Many multiphysics problems in fluids, materials and biosystems involve time-dependent free boundaries where the boundary motion is mediated by the competition among stabilizing microscopic forces (e.g. surface tension) and destabilizing macroscopic driving forces (e.g. undercooling in crystals, pumping rate in Hele-Shaw flows and external flow for multiphase fluids and biomembranes). In a variety of circumstances, the resulting instabilities that the boundaries experience can be controlled and redirected such that the shapes can be prescribed giving the potential to design materials uniquely targeted to specific technologically important applications.

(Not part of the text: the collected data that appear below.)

(* ===== verification/RegSpec.v ===== *)
(** * What the backend owes an op

    After register allocation the operands of an op are host registers and
    constants.  [implements] says that a change of the register file is a
    correct execution of a pure op: the outputs hold what the opcode means on
    the inputs, up to the bits the opcode leaves open, and no other register
    changes.  A shift count out of range is taken modulo the width, which
    tcg-ops.rst leaves open and both engines do.  Both ways in which the wasm32 backend executes an op, the
    interpreter and the generated WebAssembly, are proved against it. *)

From Stdlib Require Import ZArith Lia Bool.
From stdpp Require Import base numbers functions list option.
From S2P Require Import Prelude.
From S2P Require Import Bytes.
From S2P Require Import Bitops.
From S2P Require Import BitCount.
From S2P Require Import TcgCond.
From S2P Require Import TcgOpc.
From S2P Require Import TcgCtx.
From S2P Require Import TcgSem.

Local Open Scope Z_scope.

(** ** Register files *)

Definition regfile : Type := Z -> Z.

(** A register is a tcg_target_ulong. *)
Definition wr (g : regfile) (r v : Z) : regfile := <[r := uint 64 v]> g.

Definition regs_ok (g : regfile) : Prop := forall r, 0 <= g r < 2 ^ 64.

Lemma wr_same g r v : wr g r v r = uint 64 v.
Proof. unfold wr. apply fn_lookup_insert. Qed.

Lemma wr_other g r r' v : r <> r' -> wr g r v r' = g r'.
Proof. intros. unfold wr. by apply fn_lookup_insert_ne. Qed.

Lemma wr_ok g r v : regs_ok g -> regs_ok (wr g r v).
Proof.
  intros Hg r'. destruct (decide (r = r')) as [->|].
  - rewrite wr_same. apply uint_range. lia.
  - by rewrite wr_other.
Qed.

(** ** Meaning of an op on registers *)

(** The backend takes the count of a shift modulo the width. *)
#[export] Instance masked_count : Overshift := fun o x y =>
  match o with
  | INDEX_op_shl_i32 => Z.shiftl x (Z.land y 31)
  | INDEX_op_shl_i64 => Z.shiftl x (Z.land y 63)
  | INDEX_op_shr_i32 => Z.shiftr x (Z.land y 31)
  | INDEX_op_shr_i64 => Z.shiftr x (Z.land y 63)
  | INDEX_op_sar_i32 => Z.shiftr (sint 32 x) (Z.land y 31)
  | INDEX_op_sar_i64 => Z.shiftr (sint 64 x) (Z.land y 63)
  | INDEX_op_rotl_i32 => rol32 x y
  | INDEX_op_rotl_i64 => rol64 x y
  | INDEX_op_rotr_i32 => ror32 x y
  | INDEX_op_rotr_i64 => ror64 x y
  | _ => 0
  end.

Lemma count_in w y :
  w = 32 \/ w = 64 -> 0 <= y -> (y <? w) = true -> Z.land y (w - 1) = y.
Proof.
  intros Hw Hy E%Z.ltb_lt. assert (Hr : rot_width w) by (unfold rot_width; lia).
  rewrite (land_rot_mask _ _ Hr). by apply Z.mod_small.
Qed.

Ltac count := intros Hy; unfold shift_w, sar_w, over, masked_count;
  match goal with |- context [?y <? ?w] => destruct (y <? w) eqn:E;
    [by rewrite <- (count_in w y) at 1 by tauto | done] end.

Lemma shl32_masked x y : 0 <= y -> shift_w 32 INDEX_op_shl_i32 Z.shiftl x y = Z.shiftl x (Z.land y 31).
Proof. count. Qed.
Lemma shl64_masked x y : 0 <= y -> shift_w 64 INDEX_op_shl_i64 Z.shiftl x y = Z.shiftl x (Z.land y 63).
Proof. count. Qed.
Lemma shr32_masked x y : 0 <= y -> shift_w 32 INDEX_op_shr_i32 Z.shiftr x y = Z.shiftr x (Z.land y 31).
Proof. count. Qed.
Lemma shr64_masked x y : 0 <= y -> shift_w 64 INDEX_op_shr_i64 Z.shiftr x y = Z.shiftr x (Z.land y 63).
Proof. count. Qed.
Lemma sar32_masked x y :
  0 <= y -> shift_w 32 INDEX_op_sar_i32 (sar_w 32) x y = Z.shiftr (sint 32 x) (Z.land y 31).
Proof. count. Qed.
Lemma sar64_masked x y :
  0 <= y -> shift_w 64 INDEX_op_sar_i64 (sar_w 64) x y = Z.shiftr (sint 64 x) (Z.land y 63).
Proof. count. Qed.
Lemma rot_masked w o f x y : over o x y = f x y -> shift_w w o f x y = f x y.
Proof. intros E. unfold shift_w. by destruct (y <? w). Qed.
Lemma rotl32_all x y : shift_w 32 INDEX_op_rotl_i32 rol32 x y = rol32 x y.
Proof. by apply rot_masked. Qed.
Lemma rotl64_all x y : shift_w 64 INDEX_op_rotl_i64 rol64 x y = rol64 x y.
Proof. by apply rot_masked. Qed.
Lemma rotr32_all x y : shift_w 32 INDEX_op_rotr_i32 ror32 x y = ror32 x y.
Proof. by apply rot_masked. Qed.
Lemma rotr64_all x y : shift_w 64 INDEX_op_rotr_i64 ror64 x y = ror64 x y.
Proof. by apply rot_masked. Qed.

(** The counts of all shifts and rotations, modulo the width. *)
Ltac masked :=
  rewrite ?shl32_masked, ?shl64_masked, ?shr32_masked, ?shr64_masked, ?sar32_masked, ?sar64_masked,
    ?rotl32_all, ?rotl64_all, ?rotr32_all, ?rotr64_all by (apply uint_range; lia).

(** The width of the outputs and their values. *)
Definition eval_any {Orc : Oracle} (o : TCGOpcode) (ins cargs : list Z) : option (Z * list Z) :=
  match eval_i32 o ins cargs with
  | Some vs => Some (32, vs)
  | None => option_map (fun vs => (64, vs)) (eval_i64 o ins cargs)
  end.

(** [g'] is [g] with the low [w] bits of [vs] in [outs]. *)
Definition writes (w : Z) (outs vs : list Z) (g g' : regfile) : Prop :=
  Forall2 (fun r v => uint w (g' r) = uint w v) outs vs /\
  (forall r, r ∉ outs -> g' r = g r) /\ (regs_ok g -> regs_ok g').

Definition implements (o : TCGOpcode) (outs ins cargs : list Z) (g g' : regfile) : Prop :=
  exists (Orc : Oracle) w vs, eval_any o (g <$> ins) cargs = Some (w, vs) /\ writes w outs vs g g'.

Definition zero_junk : Oracle := {| junk := fun _ _ => 0; lookup_tb_ptr := fun _ => 0 |}.

(** The op is defined on these inputs; this does not depend on the open bits. *)
Definition defined (o : TCGOpcode) (ins cargs : list Z) (g : regfile) : Prop :=
  eval_any (Orc := zero_junk) o (g <$> ins) cargs <> None.

(** ** Introduction rules *)

Lemma writes_one w r v g x :
  0 <= w <= 64 -> uint w x = uint w v -> writes w [r] [v] g (wr g r x).
Proof.
  intros Hw Hx. split; [|split].
  - constructor; [|constructor]. by rewrite wr_same, uint_uint_le.
  - intros r' Hr. apply wr_other. by intros ->; apply Hr, list_elem_of_here.
  - intros. by apply wr_ok.
Qed.

Lemma writes_two w r r' v v' g x x' :
  0 <= w <= 64 -> r <> r' -> uint w x = uint w v -> uint w x' = uint w v' ->
  writes w [r; r'] [v; v'] g (wr (wr g r x) r' x').
Proof.
  intros Hw Hr Hx Hx'. split; [|split].
  - constructor; [|constructor; [|constructor]].
    + by rewrite wr_other, wr_same, uint_uint_le.
    + by rewrite wr_same, uint_uint_le.
  - intros q Hq. rewrite !not_elem_of_cons in Hq. destruct Hq as (?&?&_). by rewrite !wr_other.
  - intros. by repeat apply wr_ok.
Qed.

Lemma implements_i32 o outs ins cargs g g' (Orc : Oracle) vs :
  eval_i32 o (g <$> ins) cargs = Some vs -> writes 32 outs vs g g' ->
  implements o outs ins cargs g g'.
Proof. intros He Hw. exists Orc, 32, vs. unfold eval_any. by rewrite He. Qed.

Lemma implements_i64 o outs ins cargs g g' (Orc : Oracle) vs :
  eval_i32 o (g <$> ins) cargs = None -> eval_i64 o (g <$> ins) cargs = Some vs ->
  writes 64 outs vs g g' -> implements o outs ins cargs g g'.
Proof. intros He He' Hw. exists Orc, 64, vs. unfold eval_any. by rewrite He, He'. Qed.
(* ===== verification/MemOp.v ===== *)
(** * Memory operations: MemOp of include/exec/memop.h

    The fields of a memory operation and the alignment and atomicity that
    [atom_and_align_for_opc] of tcg/tcg.c chooses for the inline access. *)

From Stdlib Require Import ZArith Lia Bool.
From stdpp Require Import base numbers list option.
From S2P Require Import Prelude.

Local Open Scope Z_scope.

Definition MO_8 : Z := 0.
Definition MO_128 : Z := 4.
Definition MO_SIZE : Z := 7.
Definition MO_SIGN : Z := 8.
Definition MO_SSIZE : Z := 15.
Definition MO_BSWAP : Z := 16.
Definition MO_ASHIFT : Z := 5.
Definition MO_UNALN : Z := 0.
Definition MO_AMASK : Z := 7 * 2 ^ 5.
Definition MO_ALIGN : Z := MO_AMASK.
Definition MO_ATOM_IFALIGN : Z := 0.
Definition MO_ATOM_IFALIGN_PAIR : Z := 1 * 2 ^ 8.
Definition MO_ATOM_WITHIN16 : Z := 2 * 2 ^ 8.
Definition MO_ATOM_WITHIN16_PAIR : Z := 3 * 2 ^ 8.
Definition MO_ATOM_SUBALIGN : Z := 4 * 2 ^ 8.
Definition MO_ATOM_NONE : Z := 5 * 2 ^ 8.
Definition MO_ATOM_MASK : Z := 7 * 2 ^ 8.

(** get_memop and get_mmuidx of include/exec/memopidx.h. *)
Definition get_memop (oi : Z) : Z := Z.shiftr oi 4.
Definition get_mmuidx (oi : Z) : Z := Z.land oi 15.

Definition get_alignment_bits (memop : Z) : Z :=
  let a := Z.land memop MO_AMASK in
  if a =? MO_UNALN then 0
  else if a =? MO_ALIGN then Z.land memop MO_SIZE
  else Z.shiftr a MO_ASHIFT.

(** The atomicity and the alignment; [None] for an atomicity that does not
    exist. *)
Definition atom_and_align_for_opc (opc host_atom : Z) (allow_two_ops : bool) : option (Z * Z) :=
  let align := get_alignment_bits opc in
  let size := Z.land opc MO_SIZE in
  let half := if size =? 0 then 0 else size - 1 in
  let atom := Z.land opc MO_ATOM_MASK in
  if atom =? MO_ATOM_NONE then Some (MO_8, align)
  else if atom =? MO_ATOM_IFALIGN then Some (size, align)
  else if atom =? MO_ATOM_IFALIGN_PAIR then Some (half, align)
  else if atom =? MO_ATOM_WITHIN16 then
    if size =? MO_128 then Some (size, align)
    else if host_atom =? MO_ATOM_WITHIN16 then Some (size, align)
    else Some (size, Z.max align size)
  else if atom =? MO_ATOM_WITHIN16_PAIR then
    if negb (host_atom =? MO_ATOM_WITHIN16) && allow_two_ops then Some (size, Z.max align half)
    else Some (size, align)
  else if atom =? MO_ATOM_SUBALIGN then
    if host_atom =? MO_ATOM_SUBALIGN then Some (size, align)
    else if allow_two_ops then Some (size, Z.max align half)
    else Some (size, Z.max align size)
  else None.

In this talk, I will focus on the Mullins-Sekerka instability in crystal growth and the Saffman-Taylor instability in Hele-Shaw flows. I will demonstrate that there exist critical conditions such that these instabilities may be suppressed and instead yield attractive, compact self-similarly evolving shapes (universal shapes). We then design protocols by which compact growth with desired symmetries can be achieved. We present both 2D and 3D results using adaptive boundary integral methods. Preliminary experimental results are presented that suggest the confirmation of the theory.

Bio sketch of the speaker

Dr. Li received his B.S. degree from Tongji University, Shanghai, China and M.S. and Ph.D. from the University of Minnesota (UMN), Twin Cities. He is a Doctoral Dissertation Fellow of UMN 2004-2005. Since Fall 2005, he has been a visiting assistant professor in the Math Department, University of California, Irvine. His research interests include computational and applied mathematics, multi-physics problems with applications in materials science and biology.